Start of Block

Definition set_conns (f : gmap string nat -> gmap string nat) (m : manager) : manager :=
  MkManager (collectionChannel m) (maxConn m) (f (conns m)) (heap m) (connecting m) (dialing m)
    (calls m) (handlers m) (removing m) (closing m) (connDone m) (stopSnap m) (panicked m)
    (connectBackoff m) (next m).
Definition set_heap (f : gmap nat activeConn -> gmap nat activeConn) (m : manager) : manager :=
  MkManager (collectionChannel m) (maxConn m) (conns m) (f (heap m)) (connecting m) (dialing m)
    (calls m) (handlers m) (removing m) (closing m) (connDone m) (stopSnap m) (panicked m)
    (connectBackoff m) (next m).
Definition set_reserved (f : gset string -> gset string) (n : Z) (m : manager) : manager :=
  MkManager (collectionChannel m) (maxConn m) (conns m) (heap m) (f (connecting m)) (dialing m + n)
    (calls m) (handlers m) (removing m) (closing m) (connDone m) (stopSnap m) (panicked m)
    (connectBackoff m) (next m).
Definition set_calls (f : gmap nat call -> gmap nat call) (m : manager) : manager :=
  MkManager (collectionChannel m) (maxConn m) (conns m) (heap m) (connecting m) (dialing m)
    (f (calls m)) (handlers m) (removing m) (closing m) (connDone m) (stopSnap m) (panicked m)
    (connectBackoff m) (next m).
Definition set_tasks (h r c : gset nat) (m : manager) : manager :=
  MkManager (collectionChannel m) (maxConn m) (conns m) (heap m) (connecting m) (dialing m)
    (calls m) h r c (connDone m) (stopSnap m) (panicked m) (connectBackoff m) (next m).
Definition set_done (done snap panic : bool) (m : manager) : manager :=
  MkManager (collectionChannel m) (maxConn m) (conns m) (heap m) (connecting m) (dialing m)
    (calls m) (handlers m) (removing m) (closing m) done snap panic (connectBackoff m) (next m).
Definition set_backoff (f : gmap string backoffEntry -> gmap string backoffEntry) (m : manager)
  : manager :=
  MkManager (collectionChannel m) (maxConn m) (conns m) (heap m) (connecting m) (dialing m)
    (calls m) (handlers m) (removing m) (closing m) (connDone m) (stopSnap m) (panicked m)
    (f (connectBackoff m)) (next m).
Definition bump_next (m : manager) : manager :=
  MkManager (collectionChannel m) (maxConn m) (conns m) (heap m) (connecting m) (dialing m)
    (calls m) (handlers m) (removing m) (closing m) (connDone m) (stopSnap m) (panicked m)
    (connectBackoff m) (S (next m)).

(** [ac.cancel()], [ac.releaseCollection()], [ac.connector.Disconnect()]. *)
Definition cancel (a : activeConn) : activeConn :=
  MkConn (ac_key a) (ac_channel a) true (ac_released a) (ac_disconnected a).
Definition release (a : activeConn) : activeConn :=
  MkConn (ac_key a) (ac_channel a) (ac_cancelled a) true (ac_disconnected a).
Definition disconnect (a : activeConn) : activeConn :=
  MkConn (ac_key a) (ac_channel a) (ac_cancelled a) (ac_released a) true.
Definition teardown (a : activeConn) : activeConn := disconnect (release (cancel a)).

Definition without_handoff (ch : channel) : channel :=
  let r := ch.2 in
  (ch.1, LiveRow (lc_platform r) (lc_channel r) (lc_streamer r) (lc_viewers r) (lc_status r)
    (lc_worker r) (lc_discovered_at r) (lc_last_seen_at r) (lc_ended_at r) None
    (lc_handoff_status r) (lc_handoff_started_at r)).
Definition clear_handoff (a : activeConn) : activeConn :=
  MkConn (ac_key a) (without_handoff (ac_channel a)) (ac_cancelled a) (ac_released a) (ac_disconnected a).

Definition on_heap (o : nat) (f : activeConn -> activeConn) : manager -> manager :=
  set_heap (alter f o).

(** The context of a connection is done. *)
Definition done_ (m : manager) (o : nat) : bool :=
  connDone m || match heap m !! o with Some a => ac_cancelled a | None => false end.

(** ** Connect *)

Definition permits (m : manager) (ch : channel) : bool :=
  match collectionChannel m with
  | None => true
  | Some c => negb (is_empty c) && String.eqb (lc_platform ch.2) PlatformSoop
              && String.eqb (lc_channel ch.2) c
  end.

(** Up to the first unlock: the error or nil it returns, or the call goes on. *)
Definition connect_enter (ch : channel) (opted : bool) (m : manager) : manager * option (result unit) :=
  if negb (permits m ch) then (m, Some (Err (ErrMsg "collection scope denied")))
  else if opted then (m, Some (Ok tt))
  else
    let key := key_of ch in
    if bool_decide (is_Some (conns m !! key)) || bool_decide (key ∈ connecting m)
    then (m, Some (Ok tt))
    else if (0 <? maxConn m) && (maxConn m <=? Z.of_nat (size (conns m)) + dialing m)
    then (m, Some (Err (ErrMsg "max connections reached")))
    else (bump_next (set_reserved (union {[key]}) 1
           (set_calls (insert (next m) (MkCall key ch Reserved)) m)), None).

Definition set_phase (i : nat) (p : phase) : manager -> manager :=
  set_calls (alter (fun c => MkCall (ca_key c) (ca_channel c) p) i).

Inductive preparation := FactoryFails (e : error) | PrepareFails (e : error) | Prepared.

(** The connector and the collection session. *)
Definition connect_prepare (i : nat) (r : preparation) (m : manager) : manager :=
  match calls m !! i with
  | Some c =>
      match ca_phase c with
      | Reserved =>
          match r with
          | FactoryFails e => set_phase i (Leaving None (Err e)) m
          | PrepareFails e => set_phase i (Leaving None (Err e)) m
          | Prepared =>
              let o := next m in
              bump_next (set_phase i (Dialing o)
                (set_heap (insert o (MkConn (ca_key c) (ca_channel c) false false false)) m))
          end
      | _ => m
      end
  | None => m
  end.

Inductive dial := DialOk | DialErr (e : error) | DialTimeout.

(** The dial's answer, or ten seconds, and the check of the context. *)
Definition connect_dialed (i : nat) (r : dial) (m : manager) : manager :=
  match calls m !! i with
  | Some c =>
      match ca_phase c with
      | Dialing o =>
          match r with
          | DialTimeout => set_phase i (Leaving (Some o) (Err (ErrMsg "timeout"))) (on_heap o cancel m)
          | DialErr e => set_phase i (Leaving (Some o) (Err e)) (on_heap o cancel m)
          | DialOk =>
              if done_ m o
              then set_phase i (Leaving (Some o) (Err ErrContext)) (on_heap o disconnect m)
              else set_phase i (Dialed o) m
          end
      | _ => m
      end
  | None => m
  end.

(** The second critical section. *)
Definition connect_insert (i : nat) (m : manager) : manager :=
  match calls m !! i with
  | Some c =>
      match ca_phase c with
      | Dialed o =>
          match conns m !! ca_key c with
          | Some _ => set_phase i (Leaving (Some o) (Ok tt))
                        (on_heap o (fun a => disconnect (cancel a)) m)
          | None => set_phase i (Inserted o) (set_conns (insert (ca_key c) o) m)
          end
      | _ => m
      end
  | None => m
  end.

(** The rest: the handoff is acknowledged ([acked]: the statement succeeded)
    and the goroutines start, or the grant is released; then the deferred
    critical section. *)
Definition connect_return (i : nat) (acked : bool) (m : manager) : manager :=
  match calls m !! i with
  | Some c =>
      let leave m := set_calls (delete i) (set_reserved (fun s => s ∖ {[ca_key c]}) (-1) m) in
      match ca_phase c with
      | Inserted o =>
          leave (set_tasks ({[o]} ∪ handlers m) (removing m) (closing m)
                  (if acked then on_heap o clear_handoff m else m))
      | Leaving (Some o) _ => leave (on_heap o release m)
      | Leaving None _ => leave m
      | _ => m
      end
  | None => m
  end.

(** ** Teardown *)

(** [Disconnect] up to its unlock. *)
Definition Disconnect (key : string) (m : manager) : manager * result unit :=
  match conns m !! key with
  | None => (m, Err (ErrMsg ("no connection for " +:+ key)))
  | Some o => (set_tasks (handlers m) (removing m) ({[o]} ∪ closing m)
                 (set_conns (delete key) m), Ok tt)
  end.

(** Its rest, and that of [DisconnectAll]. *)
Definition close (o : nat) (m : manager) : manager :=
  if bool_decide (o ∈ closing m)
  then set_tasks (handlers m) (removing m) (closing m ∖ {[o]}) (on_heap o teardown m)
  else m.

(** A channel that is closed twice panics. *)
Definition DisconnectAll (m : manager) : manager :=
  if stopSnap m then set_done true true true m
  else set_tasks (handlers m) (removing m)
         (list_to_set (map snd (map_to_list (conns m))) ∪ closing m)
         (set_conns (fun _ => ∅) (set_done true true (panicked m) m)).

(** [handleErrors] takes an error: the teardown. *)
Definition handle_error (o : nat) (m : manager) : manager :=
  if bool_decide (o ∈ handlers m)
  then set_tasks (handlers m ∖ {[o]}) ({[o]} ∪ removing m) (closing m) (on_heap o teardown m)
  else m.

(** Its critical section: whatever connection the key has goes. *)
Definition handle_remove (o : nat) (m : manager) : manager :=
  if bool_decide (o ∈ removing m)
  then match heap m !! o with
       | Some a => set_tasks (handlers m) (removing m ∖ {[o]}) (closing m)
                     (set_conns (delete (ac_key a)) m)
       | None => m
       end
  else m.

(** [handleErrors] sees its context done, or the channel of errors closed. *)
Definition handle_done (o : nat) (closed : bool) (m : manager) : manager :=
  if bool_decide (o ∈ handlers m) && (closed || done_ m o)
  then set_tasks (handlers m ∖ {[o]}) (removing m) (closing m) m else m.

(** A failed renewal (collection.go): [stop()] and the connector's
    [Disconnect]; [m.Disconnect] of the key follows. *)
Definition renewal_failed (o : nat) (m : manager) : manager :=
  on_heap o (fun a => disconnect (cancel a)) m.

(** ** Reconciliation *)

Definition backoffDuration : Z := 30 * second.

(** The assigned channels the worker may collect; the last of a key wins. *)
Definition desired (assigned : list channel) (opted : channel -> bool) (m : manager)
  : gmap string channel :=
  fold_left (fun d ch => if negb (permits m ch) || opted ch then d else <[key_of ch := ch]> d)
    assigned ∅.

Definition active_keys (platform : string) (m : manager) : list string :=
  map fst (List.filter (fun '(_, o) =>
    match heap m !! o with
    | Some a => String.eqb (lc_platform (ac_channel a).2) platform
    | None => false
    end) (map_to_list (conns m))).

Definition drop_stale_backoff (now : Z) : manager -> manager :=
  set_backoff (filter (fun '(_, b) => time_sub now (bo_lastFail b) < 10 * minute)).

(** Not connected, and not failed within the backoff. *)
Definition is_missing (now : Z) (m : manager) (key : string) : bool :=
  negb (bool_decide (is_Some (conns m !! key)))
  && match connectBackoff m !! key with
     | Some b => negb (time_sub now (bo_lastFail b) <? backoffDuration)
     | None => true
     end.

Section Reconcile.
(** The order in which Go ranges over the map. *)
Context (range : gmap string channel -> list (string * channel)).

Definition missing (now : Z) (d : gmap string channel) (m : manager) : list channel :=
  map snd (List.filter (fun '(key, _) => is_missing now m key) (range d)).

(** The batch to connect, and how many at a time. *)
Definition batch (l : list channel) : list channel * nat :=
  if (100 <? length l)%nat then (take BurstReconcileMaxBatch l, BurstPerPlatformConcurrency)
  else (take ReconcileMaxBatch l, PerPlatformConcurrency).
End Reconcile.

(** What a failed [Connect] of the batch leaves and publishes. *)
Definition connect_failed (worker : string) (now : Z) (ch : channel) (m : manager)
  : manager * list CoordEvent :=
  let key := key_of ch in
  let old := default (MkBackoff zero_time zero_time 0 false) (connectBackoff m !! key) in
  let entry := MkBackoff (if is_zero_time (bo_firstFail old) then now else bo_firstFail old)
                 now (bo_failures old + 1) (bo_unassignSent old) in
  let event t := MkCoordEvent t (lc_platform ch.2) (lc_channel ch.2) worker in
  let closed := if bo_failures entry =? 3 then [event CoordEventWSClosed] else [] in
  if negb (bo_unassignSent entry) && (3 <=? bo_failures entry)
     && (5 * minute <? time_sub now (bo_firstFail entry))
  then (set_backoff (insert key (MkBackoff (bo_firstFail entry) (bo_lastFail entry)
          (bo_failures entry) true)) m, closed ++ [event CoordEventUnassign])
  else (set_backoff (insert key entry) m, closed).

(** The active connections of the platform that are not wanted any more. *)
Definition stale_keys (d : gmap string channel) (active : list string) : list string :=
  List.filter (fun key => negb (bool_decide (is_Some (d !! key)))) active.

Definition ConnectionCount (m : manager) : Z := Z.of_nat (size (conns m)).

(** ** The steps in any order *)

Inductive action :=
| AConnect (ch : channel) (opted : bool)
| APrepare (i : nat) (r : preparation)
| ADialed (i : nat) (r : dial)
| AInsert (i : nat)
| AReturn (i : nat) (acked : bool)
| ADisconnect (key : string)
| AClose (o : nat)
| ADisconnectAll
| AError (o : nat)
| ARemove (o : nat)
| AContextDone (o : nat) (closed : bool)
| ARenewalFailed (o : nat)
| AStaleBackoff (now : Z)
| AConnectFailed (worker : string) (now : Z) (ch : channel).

End of Block

WORK ORDER: A verbatim transcription is needed of the lines above, starting at the line with "(** Its rest, and that of [DisconnectAll]. *)" and ending at the line with "if stopSnap m", both included, and of nothing else.

OUTPUT:
(** Its rest, and that of [DisconnectAll]. *)
Definition close (o : nat) (m : manager) : manager :=
  if bool_decide (o ∈ closing m)
  then set_tasks (handlers m) (removing m) (closing m ∖ {[o]}) (on_heap o teardown m)
  else m.

(** A channel that is closed twice panics. *)
Definition DisconnectAll (m : manager) : manager :=
  if stopSnap m then set_done true true true m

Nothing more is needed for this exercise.